=== Task item ===
Only the lines from the first line of the records through the line containing "Local Open Scope list_scope." belong in the answer. Copy them exactly.

-- Given entries follows --

(** * xlsxmerge: column reconciliation and ordered concatenation

    A shallow embedding of [xlsxmerge.py].  The script loads sheets with
    [pandas.read_excel], collects the column labels of all sheets
    ([compileColumns]), and folds [pandas.concat] over the loaded frames
    ([main]).  The pandas operations the script calls are modelled in
    [Module Pandas]; the functions of the script itself follow. *)

From stdpp Require Import gmap strings list sorting.

Set Warnings "-clear-no-such-hyp".

Local Open Scope string_scope.
Local Open Scope list_scope.

(** ** The part of pandas that the script uses *)

Module Pandas.

(** A cell that holds a value.  A missing cell (NaN) is the absence of the
    label from the row. *)
Inductive cell :=
| VStr (s : string)
| VNum (z : Z)
| VDate (z : Z).

#[export] Instance cell_eq_dec : EqDecision cell.
Proof. solve_decision. Defined.

Abbreviation row := (gmap string cell).

(** [columns] is the column Index (ordered); [rows] are the records in
    positional order, the positional index being the place in the list. *)
Record DataFrame := mkDataFrame {
  columns : list string;
  rows : list row
}.

#[export] Instance DataFrame_eq_dec : EqDecision DataFrame.
Proof. solve_decision. Defined.

(** [len(df)] *)
Definition len (df : DataFrame) : nat := length (rows df).

(** [df.loc[i, c]]: [None] stands for NaN. *)
Definition loc (df : DataFrame) (i : nat) (c : string) : option cell :=
  rows df !! i ≫= (.!! c).

(** [pandas.DataFrame(columns=cols)]: the labels and no record. *)
Definition DataFrame_new (cols : list string) : DataFrame :=
  {| columns := cols; rows := [] |}.

(** [df[key] = value] with a scalar [value]: an existing column keeps its
    place and has all its cells overwritten, a new one is appended. *)
Definition setitem (df : DataFrame) (key : string) (value : cell) : DataFrame :=
  {| columns := if decide (key ∈ columns df) then columns df
                else columns df ++ [key];
     rows := (λ r : row, <[key := value]> r) <$> rows df |}.

Inductive Join := outer | inner.

(** [Index.union(other, sort=False)] and [Index.intersection]. *)
Definition Index_union (a b : list string) : list string :=
  a ++ filter (λ c, c ∉ a) b.

Definition Index_intersection (a b : list string) : list string :=
  filter (λ c, c ∈ b) a.

(** Labels are compared as Python compares [str]: by code point, which on
    UTF-8 bytes is the bytewise lexicographic order. *)
Definition label_le (a b : string) : Prop := String.leb a b = true.

#[export] Instance label_le_dec : RelDecision label_le.
Proof. intros a b. unfold label_le. apply _. Defined.

(** [sort=True] *)
Definition safe_sort_index (idx : list string) : list string :=
  merge_sort label_le idx.

Definition combined_index (join : Join) (a b : list string) : list string :=
  safe_sort_index
    match join with
    | outer => Index_union a b
    | inner => Index_intersection a b
    end.

(** Aligning a record on an Index keeps the cells whose label is in it;
    the labels it lacks read as NaN. *)
Definition reindex (idx : list string) (r : row) : row :=
  filter (λ kv, kv.1 ∈ idx) r.

(** [pandas.concat((a, b), ignore_index=True, sort=True, join=join)] *)
Definition concat (join : Join) (a b : DataFrame) : DataFrame :=
  let idx := combined_index join (columns a) (columns b) in
  {| columns := idx; rows := reindex idx <$> (rows a ++ rows b) |}.

(** The same call as a computation that can raise: realigning an operand
    whose column labels repeat makes pandas raise [InvalidIndexError].
    [None] is that exception; the model gives no value to a concat with a
    repeated label in an operand.  Column sets that merely differ are
    aligned, never refused. *)
Definition concat_checked (join : Join) (a b : DataFrame) : option DataFrame :=
  if decide (NoDup (columns a) ∧ NoDup (columns b)) then Some (concat join a b)
  else None.

End Pandas.

Import Pandas.

(** ** The script *)

Abbreviation frame := (string * DataFrame)%type.

(** [compileColumns], lines 81-100. *)
Definition compileColumns (frames : list frame) (add_type : bool) : list string :=
  let cols : gset string := ∅ in
  let cols := if add_type then cols ∪ {["Type"]} else cols in
  let cols :=
    foldl (λ cols f, foldl (λ cols c, cols ∪ {[c]}) cols (columns f.2))
          cols frames in
  elements cols.

(** The first statement of the loop body of [main], lines 119-120:
    [f[1]['Type'] = f[0]] updates the loaded frame in place. *)
Definition stamp (include_type : bool) (f : frame) : frame :=
  if include_type then (f.1, setitem f.2 "Type" (VStr f.1)) else f.

(** The loop of [main], lines 118-121.  The result pairs [outframe] with the
    loaded frames as the loop leaves them in memory. *)
Fixpoint merge_loop (include_type : bool) (join : Join) (outframe : DataFrame)
    (frames : list frame) : DataFrame * list frame :=
  match frames with
  | [] => (outframe, [])
  | f :: rest =>
      let f := stamp include_type f in
      let outframe := concat join outframe f.2 in
      let '(outframe, rest) := merge_loop include_type join outframe rest in
      (outframe, f :: rest)
  end.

-- Given entries concluded --

=== Answer for the task ===
(** * xlsxmerge: column reconciliation and ordered concatenation

    A shallow embedding of [xlsxmerge.py].  The script loads sheets with
    [pandas.read_excel], collects the column labels of all sheets
    ([compileColumns]), and folds [pandas.concat] over the loaded frames
    ([main]).  The pandas operations the script calls are modelled in
    [Module Pandas]; the functions of the script itself follow. *)

From stdpp Require Import gmap strings list sorting.

Set Warnings "-clear-no-such-hyp".

Local Open Scope string_scope.
Local Open Scope list_scope.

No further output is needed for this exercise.